(* ===== verification/Node.v ===== *)
(** * Node: B+ tree nodes and their page layout ([src/btree/node.go])

    Entries, leaf and internal nodes, their encoding into the data area of a
    page, and the two binary searches.  Decoding trusts the entry count stored
    in the page: a count that runs past the data area is a slice out of range,
    hence [Panic]. *)
From S2P Require Import Prelude Storage.
From stdpp Require Import options.

Definition ValueSize : nat := Z.to_nat 256.
Definition nodeHeaderSize : nat := 8.
Definition InternalOrder : nat := Z.to_nat 338.
Definition leafEntrySize : nat := 8 + ValueSize.
Definition LeafOrder : nat := (Z.to_nat 4072 - nodeHeaderSize) / leafEntrySize.

Definition NodeTypeInternal : Z := 0.
Definition NodeTypeLeaf : Z := 1.

Record Entry : Type := mkEntry { Key : Z; Value : list byte }.
Record LeafNode : Type := mkLeaf { lf_PageID : Z; Entries : list Entry; NextLeaf : Z }.
Record InternalNode : Type := mkInternal { in_PageID : Z; Keys : list Z; Children : list Z }.

#[export] Instance Entry_eq_dec : EqDecision Entry.
Proof. solve_decision. Defined.

(** The entry loop of [EncodeLeaf]: writes the entries from [off] on. *)
Fixpoint put_entries (es : list Entry) (off : nat) (d : list byte) : nat * list byte :=
  match es with
  | [] => (off, d)
  | e :: es =>
      put_entries es (off + leafEntrySize) (put (off + 8) (Value e) (put_u64 off (Key e) d))
  end.

(** [h] with its [FreeSpaceOffset] replaced. *)
Definition set_offset (off : Z) (h : PageHeader) : PageHeader :=
  mkPageHeader (PageID h) (PageType h) (Flags h) off (NumCells h) (Checksum h) (LSN h).

Definition EncodeLeaf (n : LeafNode) : res Page :=
  if decide (LeafOrder < length (Entries n))%nat then
    Err (Errorf "leaf %d: %d entries exceeds LeafOrder %d"
      [GInt (lf_PageID n); GInt (Z.of_nat (length (Entries n))); GInt (Z.of_nat LeafOrder)])
  else
    let p := NewPage (lf_PageID n) PageTypeData in
    let d := put_u8 0 NodeTypeLeaf (Data p) in
    let d := put_u8 1 0 d in
    let d := put_u16 2 (u16 (Z.of_nat (length (Entries n)))) d in
    let d := put_u32 4 (NextLeaf n) d in
    let '(off, d) := put_entries (Entries n) nodeHeaderSize d in
    Ok (mkPage (set_offset (u16 (Z.of_nat off)) (Header p)) d).

(** The entry loop of [DecodeLeaf]: [n] more entries from [off] on. *)
Fixpoint get_entries (n off : nat) (d : list byte) : res (list Entry) :=
  match n with
  | O => Ok []
  | S n =>
      k ← slice_chk off 8 d;
      val ← slice_chk (off + 8) ValueSize d;
      es ← get_entries n (off + leafEntrySize) d;
      Ok (mkEntry (le_dec k) val :: es)
  end.

Definition DecodeLeaf (p : Page) : res LeafNode :=
  let d := Data p in
  if decide (get_u8 0 d ≠ NodeTypeLeaf) then
    Err (Errorf "page %d: expected leaf (1), got node type %d" [GInt (PageID (Header p)); GInt (get_u8 0 d)])
  else
    es ← get_entries (Z.to_nat (get_u16 2 d)) nodeHeaderSize d;
    Ok (mkLeaf (PageID (Header p)) es (get_u32 4 d)).

(** The key loop and the child loop of [EncodeInternal]. *)
Fixpoint put_keys (ks : list Z) (off : nat) (d : list byte) : nat * list byte :=
  match ks with
  | [] => (off, d)
  | k :: ks => put_keys ks (off + 8) (put_u64 off k d)
  end.
Fixpoint put_children (cs : list Z) (off : nat) (d : list byte) : nat * list byte :=
  match cs with
  | [] => (off, d)
  | c :: cs => put_children cs (off + 4) (put_u32 off c d)
  end.

Definition EncodeInternal (n : InternalNode) : res Page :=
  if decide (InternalOrder < length (Keys n))%nat then
    Err (Errorf "internal %d: %d keys exceeds InternalOrder %d"
      [GInt (in_PageID n); GInt (Z.of_nat (length (Keys n))); GInt (Z.of_nat InternalOrder)])
  else if decide (length (Children n) ≠ (length (Keys n) + 1)%nat) then
    Err (Errorf "internal %d: %d keys but %d children (want %d)"
      [GInt (in_PageID n); GInt (Z.of_nat (length (Keys n)));
       GInt (Z.of_nat (length (Children n))); GInt (Z.of_nat (length (Keys n)) + 1)])
  else
    let p := NewPage (in_PageID n) PageTypeData in
    let d := put_u8 0 NodeTypeInternal (Data p) in
    let d := put_u8 1 0 d in
    let d := put_u16 2 (u16 (Z.of_nat (length (Keys n)))) d in
    let d := put_u32 4 0 d in
    let '(off, d) := put_keys (Keys n) nodeHeaderSize d in
    let '(off, d) := put_children (Children n) off d in
    Ok (mkPage (set_offset (u16 (Z.of_nat off)) (Header p)) d).

(** The loops of [DecodeInternal]: [n] integers of [w] bytes from [off] on. *)
Fixpoint get_uints (w n off : nat) (d : list byte) : res (list Z) :=
  match n with
  | O => Ok []
  | S n =>
      raw ← slice_chk off w d;
      zs ← get_uints w n (off + w) d;
      Ok (le_dec raw :: zs)
  end.

Definition DecodeInternal (p : Page) : res InternalNode :=
  let d := Data p in
  if decide (get_u8 0 d ≠ NodeTypeInternal) then
    Err (Errorf "page %d: expected internal (0), got node type %d" [GInt (PageID (Header p)); GInt (get_u8 0 d)])
  else
    let nKeys := Z.to_nat (get_u16 2 d) in
    ks ← get_uints 8 nKeys nodeHeaderSize d;
    cs ← get_uints 4 (nKeys + 1) (nodeHeaderSize + 8 * nKeys) d;
    Ok (mkInternal (PageID (Header p)) ks cs).

Definition PageNodeType (p : Page) : Z := get_u8 0 (Data p).

(** The loop of [FindChildIndex] on the window [lo, hi). *)
Fixpoint find_child (fuel lo hi : nat) (keys : list Z) (key : Z) : res nat :=
  if decide (lo < hi)%nat then
    match fuel with
    | O => OutOfFuel
    | S fuel =>
        let mid := ((lo + hi) / 2)%nat in
        match keys !! mid with
        | None => Panic
        | Some k => if decide (key < k) then find_child fuel lo mid keys key
                    else find_child fuel (mid + 1) hi keys key
        end
    end
  else Ok lo.

Definition FindChildIndex (keys : list Z) (key : Z) : res nat :=
  find_child (length keys) 0 (length keys) keys key.

(** The loop of [LeafSearchKey] on the window [lo, hi). *)
Fixpoint leaf_search (fuel lo hi : nat) (es : list Entry) (key : Z) : res (nat * bool) :=
  if decide (lo < hi)%nat then
    match fuel with
    | O => OutOfFuel
    | S fuel =>
        let mid := ((lo + hi) / 2)%nat in
        match es !! mid with
        | None => Panic
        | Some e => if decide (Key e = key) then Ok (mid, true)
                    else if decide (Key e < key) then leaf_search fuel (mid + 1) hi es key
                    else leaf_search fuel lo mid es key
        end
    end
  else Ok (lo, false).

Definition LeafSearchKey (es : list Entry) (key : Z) : res (nat * bool) :=
  leaf_search (length es) 0 (length es) es key.

(** ** Sizes *)
Lemma ValueSize_val : Z.of_nat ValueSize = 256.
Proof. reflexivity. Qed.
Lemma InternalOrder_val : Z.of_nat InternalOrder = 338.
Proof. reflexivity. Qed.
Lemma LeafOrder_val : LeafOrder = 15%nat.
Proof. vm_compute. reflexivity. Qed.
#[global] Opaque ValueSize InternalOrder LeafOrder.

Ltac node_consts :=
  pose proof ValueSize_val; pose proof InternalOrder_val; pose proof LeafOrder_val;
  pose proof DataSize_val; unfold leafEntrySize, nodeHeaderSize in *.
Ltac node_lia := node_consts; lia.

(** ** Node layout *)

Definition entry_wf (e : Entry) : Prop := is_u64 (Key e) ∧ length (Value e) = ValueSize.

Record leaf_wf (n : LeafNode) : Prop := {
  lw_id : is_u32 (lf_PageID n);
  lw_entries : Forall entry_wf (Entries n);
  lw_order : (length (Entries n) ≤ LeafOrder)%nat;
  lw_next : is_u32 (NextLeaf n)
}.

Record internal_wf (n : InternalNode) : Prop := {
  iw_id : is_u32 (in_PageID n);
  iw_keys : Forall (λ k, is_u64 k) (Keys n);
  iw_children : Forall (λ c, is_u32 c) (Children n);
  iw_order : (length (Keys n) ≤ InternalOrder)%nat;
  iw_len : length (Children n) = (length (Keys n) + 1)%nat
}.

Definition entry_bytes (e : Entry) : list byte := le_enc 8 (Key e) ++ Value e.

Definition node_header (type count next : Z) : list byte :=
  le_enc 1 type ++ le_enc 1 0 ++ le_enc 2 count ++ le_enc 4 next.

Definition leaf_data (n : LeafNode) : list byte :=
  node_header NodeTypeLeaf (Z.of_nat (length (Entries n))) (NextLeaf n)
  ++ concat (entry_bytes <$> Entries n)
  ++ zeros (DataSize - 8 - leafEntrySize * length (Entries n)).

Definition internal_data (n : InternalNode) : list byte :=
  node_header NodeTypeInternal (Z.of_nat (length (Keys n))) 0
  ++ concat (le_enc 8 <$> Keys n) ++ concat (le_enc 4 <$> Children n)
  ++ zeros (DataSize - 8 - 8 * length (Keys n) - 4 * length (Children n)).

Lemma length_concat_entries es :
  Forall entry_wf es → length (concat (entry_bytes <$> es)) = (leafEntrySize * length es)%nat.
Proof.
  induction 1 as [|e es [_ He] _ IH]; cbn [fmap list_fmap concat length]; [lia|].
  rewrite length_app, IH. unfold entry_bytes. rewrite length_app, length_le_enc, He. node_lia.
Qed.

[Your assignment] Begin with the first line of the data above and, please, print each line exactly until you have printed the line containing "match es with"; print nothing else.

[Result for this exercise]
(* ===== verification/Node.v ===== *)
(** * Node: B+ tree nodes and their page layout ([src/btree/node.go])

    Entries, leaf and internal nodes, their encoding into the data area of a
    page, and the two binary searches.  Decoding trusts the entry count stored
    in the page: a count that runs past the data area is a slice out of range,
    hence [Panic]. *)
From S2P Require Import Prelude Storage.
From stdpp Require Import options.

Definition ValueSize : nat := Z.to_nat 256.
Definition nodeHeaderSize : nat := 8.
Definition InternalOrder : nat := Z.to_nat 338.
Definition leafEntrySize : nat := 8 + ValueSize.
Definition LeafOrder : nat := (Z.to_nat 4072 - nodeHeaderSize) / leafEntrySize.

Definition NodeTypeInternal : Z := 0.
Definition NodeTypeLeaf : Z := 1.

Record Entry : Type := mkEntry { Key : Z; Value : list byte }.
Record LeafNode : Type := mkLeaf { lf_PageID : Z; Entries : list Entry; NextLeaf : Z }.
Record InternalNode : Type := mkInternal { in_PageID : Z; Keys : list Z; Children : list Z }.

#[export] Instance Entry_eq_dec : EqDecision Entry.
Proof. solve_decision. Defined.

(** The entry loop of [EncodeLeaf]: writes the entries from [off] on. *)
Fixpoint put_entries (es : list Entry) (off : nat) (d : list byte) : nat * list byte :=
  match es with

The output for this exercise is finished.